In general, sitting near an emergency exit can improve the chances of evacuation, in particular in survivable accidents involving fire or smoke, said Stephen Wood, a clinical professor associated with Northeastern University in Boston and disaster medicine expert and EMS.

However, in a high-energy impact accident, like the one in India, survival based on the location of the seats becomes much more complex, he told CBC News. The online output seats are often close to the reinforced parts of the cell, explained the wood. They are also adjacent to structural components such as the wing duration which can be significant destruction sites.

“In this case, the fact that the survivor is sitting there can be fortuitous, but it is not a security guarantee in most accidents,” said Wood, speaking specifically about Ramesh experience.

“So yes, his seat may have helped, but survival probably depended much more than that alone.”

Look | The air survivor India Crash moves away:

The British National was the only air survivor India Crash

Vishwashkumar Ramesh, a British national of Indian origin, was the only passenger to have survived the accident of an India airplane to London who killed at least 240 people on Thursday in Ahmedabad. Social media video seemed to show it moving away from the accident; CBC News did not independently verify the video.

Each crash is different

In short, no matter where you sit down, because each accident is different, the experts say.

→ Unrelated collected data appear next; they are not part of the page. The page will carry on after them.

(* ===== verification/Network.v ===== *)
(** * IPv6 prefixes from the routing table (src/util/network.go)

    An IPv6 address of an interface is given the prefix length of the network that
    a router has advertised for it. *)
From S2P Require Import Prelude GoStrings Host Net.

(** util.IsIPv4Addr *)
Definition IsIPv4Addr (ip : string) : bool := has_char ip "." && negb (is_nil (ParseIP ip)).

(** netlink.Route and netlink.NexthopInfo, the fields the code reads; RTPROT_RA
    of golang.org/x/sys/unix *)
Record route : Type := mkRoute {
  Dst : option IPNet; Protocol : Z; LinkIndex : Z; MultiPath : list (Z * option bytes);
  Gw : option bytes; Priority : Z
}.
Definition RTPROT_RA : Z := 9.

Definition isUsableIPv6Route (r : route) : bool :=
  match Dst r with
  | None => false
  | Some dst => Nat.eqb (length (net_ip dst)) 16 && (Protocol r =? RTPROT_RA)%Z
  end.

(** What the body of the loop makes of one address. *)
Definition set_v6_prefix (routes : list route) (addr : string) : string :=
  if String.eqb addr "" || negb (has_char addr ":") then addr else
  match ParseCIDR addr with
  | None => addr
  | Some (ip, _) =>
      match List.find (λ d, Contains_ip d ip) (omap Dst routes) with
      | Some d => IPNet_String (mkIPNet ip (net_ones d))
      | None => addr
      end
  end.

Section Routes.
Context {env : Env}.
(** netlink.LinkByName and netlink.RouteList for IPv6 *)
Variable link_by_name : log → string → option error.
Variable route_list_v6 : log → string → result (list route).

Definition getUsableIPv6Routes (link : string) : Go (result (list route)) :=
  r ← ask (RNet "RouteList" [link; "6"]) (λ l, route_list_v6 l link);
  match r with
  | Bad err => mret (Bad err)
  | Good routes => mret (Good (List.filter isUsableIPv6Route routes))
  end.

(** The addresses, updated in place, and the error. *)
Definition SetV6PrefixesForAddress (link : string) (addresses : list string)
    : Go (list string * option error) :=
  match addresses with
  | [] => mret (addresses, None)
  | _ =>
      err ← ask (RNet "LinkByName" [link]) (λ l, link_by_name l link);
      match err with
      | Some err => mret (addresses, Some err)
      | None =>
          routes ← getUsableIPv6Routes link;
          match routes with
          | Bad err => mret (addresses, Some err)
          | Good routes => mret (map (set_v6_prefix routes) addresses, None)
          end
      end
  end.

(** ** Facts *)
(** The kernel's reply to a router advertisement: an IPv6 route, not the default
    one, of protocol RTPROT_RA. It [covers] the address when that is an IPv6
    address of its network. *)
Definition covers (r : route) (addr : string) (d : IPNet) (ip : bytes) : Prop :=
  Dst r = Some d ∧ length (net_ip d) = 16 ∧ Protocol r = RTPROT_RA ∧
  has_char addr ":" = true ∧ (∃ cidr, ParseCIDR addr = Some (ip, cidr)) ∧ Contains_ip d ip = true.

(** [new] is the address with the prefix length of a route of the list that
    covers it, or [old] when there is none. *)
Definition same_address (routes : list route) (old new : string) : Prop :=
  (new = old ∧ ∀ r d ip, r ∈ routes → ¬ covers r old d ip) ∨
  (∃ r d ip, r ∈ routes ∧ covers r old d ip ∧ new = IPNet_String (mkIPNet ip (net_ones d))).

(** What the kernel may have answered about a link: the routes of the link, or
    that it or its routes cannot be read, which changes nothing. *)
Definition readdressed (link : string) (old new : list string) : Prop :=
  (new = old ∧ ((∃ l e, link_by_name l link = Some e) ∨ ∃ l e, route_list_v6 l link = Bad e)) ∨
  ∃ l routes, route_list_v6 l link = Good routes ∧ Forall2 (same_address routes) old new.

Lemma usable_spec r d : Dst r = Some d →
  isUsableIPv6Route r = true ↔ length (net_ip d) = 16 ∧ Protocol r = RTPROT_RA.
Proof.
  intros Hd. unfold isUsableIPv6Route. rewrite Hd, andb_true_iff, Nat.eqb_eq, Z.eqb_eq. done.
Qed.

Lemma set_v6_prefix_same routes addr :
  same_address routes addr (set_v6_prefix (List.filter isUsableIPv6Route routes) addr).
Proof.
  unfold set_v6_prefix, same_address.
  destruct (String.eqb addr "" || negb (has_char addr ":")) eqn:E.
  { left. split; [done|]. intros r d ip _ (_ & _ & _ & Hc & _). rewrite Hc, orb_false_r in E.
    apply String.eqb_eq in E. by subst. }
  apply orb_false_iff in E as [_ E]. apply negb_false_iff in E.
  destruct (ParseCIDR addr) as [[ip cidr]|] eqn:Ep.
  2: { left. split; [done|]. intros r d ip _ (_ & _ & _ & _ & [c Hc] & _). congruence. }
  destruct (List.find _ _) as [d|] eqn:Ef.
  - right. apply find_some in Ef as [Hd Hc]. apply list_elem_of_In, list_elem_of_omap in Hd as (r & Hin & Hdst).
    apply list_elem_of_In, filter_In in Hin as [Hin Hu]. apply list_elem_of_In in Hin.
    apply (usable_spec r d Hdst) in Hu as [Hl Hp]. exists r, d, ip. split; [done|]. split; [|done].
    split_and!; [done..|by exists cidr|done].
  - left. split; [done|]. intros r d ip' Hin (Hdst & Hl & Hp & _ & [c Hc] & Hcov). rewrite Ep in Hc. injection Hc as -> ->.
    assert (Hf : d ∈ omap Dst (List.filter isUsableIPv6Route routes)).
    { apply list_elem_of_omap. exists r. split; [|done]. apply list_elem_of_In, filter_In.
      split; [by apply list_elem_of_In|]. by apply (usable_spec r d Hdst). }
    apply list_elem_of_In in Hf. pose proof (find_none _ _ Ef d Hf). congruence.
Qed.

(** Requests for the kernel's tables *)
Definition kernel_queries : list string := ["Interfaces"; "LinkByName"; "RouteList"; "LinkByIndex"].
Definition queries_kernel (r : request) : bool :=
  match r with RNet op _ => existsb (String.eqb op) kernel_queries | _ => false end.

(** The prefix lookup always returns; it keeps the number and the order of
    the addresses, and changes an address only to itself with the prefix length
    of an advertised IPv6 route of the link that contains it; on an error nothing
    changes. *)
Lemma SetV6Prefixes_spec link addresses : addresses ≠ [] →
  spec (λ r, queries_kernel r = true) no_change
    (λ '(out, err), readdressed link addresses out ∧ (is_Some err → out = addresses))
    (SetV6PrefixesForAddress link addresses).
Proof.
  intros Hne. unfold SetV6PrefixesForAddress. destruct addresses as [|a l]; [done|].
  split; [done|]. intros l1. cbn [mret proc_ret spec proc_bind_go].
  destruct (link_by_name l1 link) as [e|] eqn:El; [split; [left; split; [done|]; left; by exists l1, e|done]|].
  split; [done|]. intros l2. cbn [mret proc_ret spec proc_bind_go].
  destruct (route_list_v6 l2 link) as [routes|e] eqn:Er; (split; [|by intros []]).
  - right. exists l2, routes. split; [done|]. generalize (a :: l). intros l'.
    induction l' as [|b l' IH]; constructor; [by apply set_v6_prefix_same|done].
  - left. split; [done|]. right. by exists l2, e.
Qed.
End Routes.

“It all depends on the dynamics of accidents,” said Daniel Kwasi Adjekum, a aeronautical security researcher at the University of Dakota in the North Live science Earlier this month.

A study of popular mechanics in 2007 accidents since 1971 revealed that passengers backwards of the plane had better survival ratings.

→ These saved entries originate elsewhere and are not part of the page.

Definition copyIgnitionManagedNetworkIndications (original filtered : ign_config) : ign_config :=
  let filtered := copyIgnitionFile original filtered coredns_path in
  let filtered := copyIgnitionFile original filtered keepalived_path in
  copyIgnitionFile original filtered kubeconfig_path.

(** models.APIVipConnectivityRequest, whose headers are pointers, and
    APIVipConnectivityResponse *)
Record apivip_request : Type := mkApiVipRequest {
  av_URL : option string; CaCertificate : option string;
  IgnitionEndpointToken : option string; RequestHeaders : list (option (string * string))
}.
Record apivip_response : Type := mkApiVipResponse {
  Ignition : string; IsSuccess : bool; av_ResponseURL : string; DownloadError : string
}.

Definition ignitionVersion : string := "3.2.0".
Definition responseErrorSizeLimit : nat := 512.
Definition ignitionDownloadErrorStderr : string := "ignition download error".

(** ** utils.go: a line of the template with [n] tabs, and a quoted word *)
Fixpoint tabs (n : nat) (s : string) : string := match n with O => s | S n' => String "009" (tabs n' s) end.
Definition quoted (s : string) : string := dqs +:+ s +:+ dqs.
Definition FormatNodeIgnitionFile (source : string) : result string :=
  Good ("{" +:+ nls +:+
        tabs 1 (quoted "ignition") +:+ ": {" +:+ nls +:+
        tabs 2 (quoted "version") +:+ ": " +:+ quoted "3.1.0" +:+ "," +:+ nls +:+
        tabs 2 (quoted "config") +:+ ": {" +:+ nls +:+
        tabs 3 (quoted "merge") +:+ ": [{" +:+ nls +:+
        tabs 4 (quoted "source") +:+ ": " +:+ quoted source +:+ nls +:+
        tabs 3 "}]" +:+ nls +:+ tabs 2 "}" +:+ nls +:+ tabs 1 "}" +:+ nls +:+ "}").

Section ApiVip.
Context {env : Env} {http : Http}.
(** encoding/json, encoding/base64, the PEM parser and the ignition library *)
Variable unmarshal_request : string → result apivip_request.
Variable marshal_response : apivip_response → result string.
Variable raw_json : string → result string.
Variable decode_base64 : string → result string.
Variable parse_pem : string → bool.
Variable parse_ignition : string → result ign_config.
Variable marshal_ignition : ign_config → result string.
(** Marshalling a config and parsing it again. *)
Variable clone : ign_config → ign_config.

Definition filterIgnition (original : ign_config) : ign_config :=
  let filtered := clone original in
  let filtered := mkConfig [] (Luks filtered) [] (c_rest filtered) in
  let filtered := copyIgnitionDiskEncryptionInformation original filtered in
  copyIgnitionManagedNetworkIndications original filtered.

Some experts suggest that the wings section offers more stability (while recognizing the danger of being finished fuel tanks). A study conducted by Time magazine in 2015 concluded that central seats at the rear of the plane had the greatest probability of survival.

Plane nose
A crane lifts the tail of the Air India aircraft from the roof of the building where it crashed in Ahmedabad, India, June 14. (Ajit Solanki / The Associated Press)

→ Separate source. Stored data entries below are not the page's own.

(* ===== verification/DomainResolution.v ===== *)
(** * Domain resolution (src/domain_resolution) *)
From S2P Require Import Prelude GoStrings Host Net.

(** models.DomainResolutionResponseDomain *)
Record resolution : Type := mkResolution {
  DomainName : string; IPV4Addresses : list string; IPV6Addresses : list string; Cnames : list string
}.

(** A DNS error: whether it says that the name does not exist. *)
Inductive dns_error : Type := NotFound (e : error) | DnsError (e : error).

Section Resolver.
Context {env : Env}.
(** net.LookupIP and net.LookupCNAME: both give a value and an error *)
Variable lookup_ip : log → string → list bytes * option dns_error.
Variable lookup_cname : log → string → string * option dns_error.
(** encoding/json: the domain names of the request, whose elements are pointers *)
Variable unmarshal_request : string → result (list (option (option string))).
Variable marshal_response : list resolution → result string.

Definition not_found_is_nil (err : option dns_error) : option error :=
  match err with None => None | Some (NotFound _) => None | Some (DnsError e) => Some e end.

Definition ResolveIPs (domain : string) : Go (list bytes * option error) :=
  '(ips, err) ← ask (RNet "LookupIP" [domain]) (λ l, lookup_ip l domain);
  mret (ips, not_found_is_nil err).

Definition ResolveCNAME (domain : string) : Go (string * option error) :=
  '(cname, err) ← ask (RNet "LookupCNAME" [domain]) (λ l, lookup_cname l domain);
  mret (match err with None => cname | Some _ => "" end, not_found_is_nil err).

(** The loop over the addresses; an address of another length is ignored. *)
Definition add_address (r : resolution) (ip : bytes) : resolution :=
  match To4 ip with
  | Some _ => mkResolution (DomainName r) (IPV4Addresses r ++ [IP_String ip]) (IPV6Addresses r) (Cnames r)
  | None =>
      if Nat.eqb (length ip) 16
      then mkResolution (DomainName r) (IPV4Addresses r) (IPV6Addresses r ++ [IP_String ip]) (Cnames r)
      else r
  end.

Definition handleDomainResolution (domain : string) : Go resolution :=
  let res := mkResolution domain [] [] [] in
  '(ips, err) ← ResolveIPs domain;
  match err with
  | Some _ => mret res
  | None =>
      let res := fold_left add_address ips res in
      '(cname, err) ← ResolveCNAME domain;
      match err with
      | Some _ => mret res
      | None =>
          mret (if negb (String.eqb cname "")
                then mkResolution (DomainName res) (IPV4Addresses res) (IPV6Addresses res) (Cnames res ++ [cname])
                else res)
      end
  end.

(** The loop over the domains; [None] when one has no name. A null element is a
    nil pointer, and reading its name panics. *)
Fixpoint resolve_all (domains : list (option (option string))) (acc : list resolution) : Go (option (list resolution)) :=
  match domains with
  | [] => mret (Some acc)
  | None :: _ => panic
  | Some None :: _ => mret None
  | Some (Some domain) :: domains' =>
      r ← handleDomainResolution domain;
      resolve_all domains' (acc ++ [r])
  end.

Definition Run (requestStr : string) : Go (string * string * Z) :=
  match unmarshal_request requestStr with
  | Bad err => mret ("", err_msg err, (-1)%Z)
  | Good domains =>
      r ← resolve_all domains [];
      match r with
      | None => mret ("", "Every domain in a domain request must have a domain name field", (-1)%Z)
      | Some resolutions =>
          match marshal_response resolutions with
          | Bad err => mret ("", err_msg err, (-1)%Z)
          | Good b => mret (b, "", 0%Z)
          end
      end
  end.

(** ** Facts *)
Definition is_v4 (ip : bytes) : bool := negb (is_nil (To4 ip)).
Definition is_v6 (ip : bytes) : bool := is_nil (To4 ip) && Nat.eqb (length ip) 16.

Lemma add_addresses ips r :
  fold_left add_address ips r =
    mkResolution (DomainName r) (IPV4Addresses r ++ map IP_String (List.filter is_v4 ips))
      (IPV6Addresses r ++ map IP_String (List.filter is_v6 ips)) (Cnames r).
Proof.
  revert r. induction ips as [|ip ips IH]; intros r; cbn [fold_left List.filter map].
  { destruct r. simpl. by rewrite !app_nil_r. }
  rewrite IH. unfold add_address, is_v4, is_v6. destruct (To4 ip); cbn [is_nil negb andb].
  - simpl. by rewrite <-(assoc_L (++)).
  - destruct (Nat.eqb (length ip) 16); simpl; [by rewrite <-(assoc_L (++))|done].
Qed.

Definition dns_request (r : request) : Prop := ∃ op d, r = RNet op [d].

Lemma spec_handle domain :
  spec dns_request no_change (λ r, DomainName r = domain) (handleDomainResolution domain).
Proof.
  unfold handleDomainResolution, ResolveIPs, ResolveCNAME.
  eapply (spec_bind _ _ (λ _, True)).
  { eapply (spec_bind _ _ (λ _, True)); [apply spec_ask; [by eexists _, _|done]|]. by intros [ips err] _. }
  intros [ips [err|]] _; [by apply spec_ret|]. rewrite add_addresses.
  eapply (spec_bind _ _ (λ _, True)).
  { eapply (spec_bind _ _ (λ _, True)); [apply spec_ask; [by eexists _, _|done]|]. by intros [c e] _. }
  intros [c [err|]] _; apply spec_ret; [done|]. by destruct (negb _).
Qed.

Lemma spec_resolve_all domains acc :
  spec dns_request no_change
    (λ r, match r with
          | Some rs => ∃ rs', rs = acc ++ rs' ∧ domains = map Some (map DomainName rs')
          | None => None ∈ domains
          end) (resolve_all (map Some domains) acc).
Proof.
  revert acc. induction domains as [|[d|] domains IH]; intros acc; cbn [resolve_all map].
  - apply spec_ret. exists []. by rewrite app_nil_r.
  - eapply spec_bind; [apply spec_handle|]. intros r Hr.
    eapply spec_conseq; [apply IH|]. intros [rs|].
    + intros (rs' & -> & ->). exists (r :: rs'). rewrite <-(assoc_L (++)). simpl. by rewrite Hr.
    + intros. by right.
  - apply spec_ret. left.
Qed.

(** A request without null elements always gets an answer: DNS is all that is asked; when every
    domain has a name there is one resolution per domain, in order, and
    otherwise the request is refused with exit code -1. *)
Theorem domain_resolution_answers req domains :
  unmarshal_request req = Good (map Some domains) →
  spec dns_request no_change
    (λ '(stdout, stderr, exitCode),
       (None ∈ domains ∧ exitCode = (-1)%Z) ∨
       ∃ rs, domains = map Some (map DomainName rs) ∧
             match marshal_response rs with
             | Good b => stdout = b ∧ exitCode = 0%Z
             | Bad err => stderr = err_msg err ∧ exitCode = (-1)%Z
             end) (Run req).
Proof.
  intros Hr. unfold Run. rewrite Hr. eapply spec_bind; [apply spec_resolve_all|].
  intros [rs|] H.
  - destruct H as (rs' & -> & H). simpl. destruct (marshal_response rs') eqn:E; apply spec_ret; right;
      exists rs'; by rewrite E.
  - apply spec_ret. by left.
Qed.

(** The addresses of a domain are sorted by family without loss: the IPv4
    addresses (also those mapped into IPv6) and the 16-byte others, each list in
    the order of the resolver, and the canonical name when there is one. *)
Theorem resolution_partitions domain l s ips cname :
  lookup_ip l domain = (ips, None) → lookup_cname (l ++ [RNet "LookupIP" [domain]]) domain = (cname, None) →
  run (handleDomainResolution domain) l s =
    (Done (mkResolution domain (map IP_String (List.filter is_v4 ips)) (map IP_String (List.filter is_v6 ips))
             (if String.eqb cname "" then [] else [cname])),
     l ++ [RNet "LookupIP" [domain]; RNet "LookupCNAME" [domain]], s).
Proof.
  intros H1 H2. unfold handleDomainResolution, ResolveIPs, ResolveCNAME.
  rewrite !run_bind. cbn [run ask]. rewrite H1. cbn [run mret proc_ret not_found_is_nil].
  rewrite add_addresses. rewrite !run_bind. cbn [run ask]. rewrite H2. cbn.
  rewrite <-(assoc_L (++)). destruct (String.eqb cname ""); done.
Qed.
End Resolver.

Section ResolverWitness.
Lemma domain_resolution_answers_witness :
  ∃ Q, spec dns_request no_change Q
    (@Run (λ _ _, ([[1;2;3;4]%Z], None)) (λ _ _, ("c", None)) (λ _, Good [Some (Some "a.b")]) (λ _, Good "out") "req").
Proof. eexists. apply (@domain_resolution_answers (λ _ _, ([[1;2;3;4]%Z], None)) (λ _ _, ("c", None)) (λ _, Good [Some (Some "a.b")])
    (λ _, Good "out") "req" [Some "a.b"]). reflexivity. Defined.

Lemma resolution_partitions_witness :
  ∃ l, run (handleDomainResolution (λ _ _, ([[1;2;3;4]; replicate 16 1]%Z, None)) (λ _ _, ("", None)) "a.b")
       [] shared_init = (Done (mkResolution "a.b" ["1.2.3.4"] ["101:101:101:101:101:101:101:101"] []), l, shared_init).
Proof.
  eexists. apply (resolution_partitions (λ _ _, ([[1;2;3;4]; replicate 16 1]%Z, None)) (λ _ _, ("", None))
    "a.b" [] shared_init [[1;2;3;4]; replicate 16 1]%Z ""); reflexivity.
Defined.
End ResolverWitness.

Sits next to an exit door, as I did Ramesh, gives people the opportunity to be one of the first passengers to go out in the event that an airplane broke down, although certain outings do not work after an accident.

For example, Ramesh said the opposite side of the plane was crushed against a wall of the building in which he crashed. This could have prevented anyone who could have survived the impact on the right side of the plane from escaping from this emergency.

“From a technical point of view, survival in this type of event is generally due to a confluence of rare but explainable factors, in particular the plane rupture model, the impact dynamics, the position and the condition of the survivor and sometimes only seconds of timing,” Wood told CBC News.

‘Beyond the seat numbers’

On Sunday on Facebook, Loychusak noted that its history “now becomes viral in many countries”.

“But what I really want to share goes beyond the seat numbers,” he said.

“I mean to the world what this experience has given me – not just survival, but a completely new perspective on life.”

The Thai Airways flight which crashed on December 11, 1998, transported 132 passengers and 14 crews. Hundreds of rescuers waded into a muddy marsh to pull charred bodies from the wreckage.

Four men in a lifeboat in the middle of a bunch of floating rubble, at night
The rescuers are looking for victims of the Thai Airways TG-261 flight in a muddy plantation in southern Thailand at the beginning of December 12, 1998. (Emmanuel Dunand/AFP/Getty Images)

Loychusak survived, but has suffered serious injuries, including fractured ribs, vertebral trauma and cerebral hemorrhage. He spent more than a year in recovery, he said to India The telegraph. Although he was a recognizable pop star, he said that he had to get used to another type of spotlight in his hospital bed.

This included families of victims asking “why you?” Loychusak told the information site.

“I didn’t have an answer then. I still don’t do it.”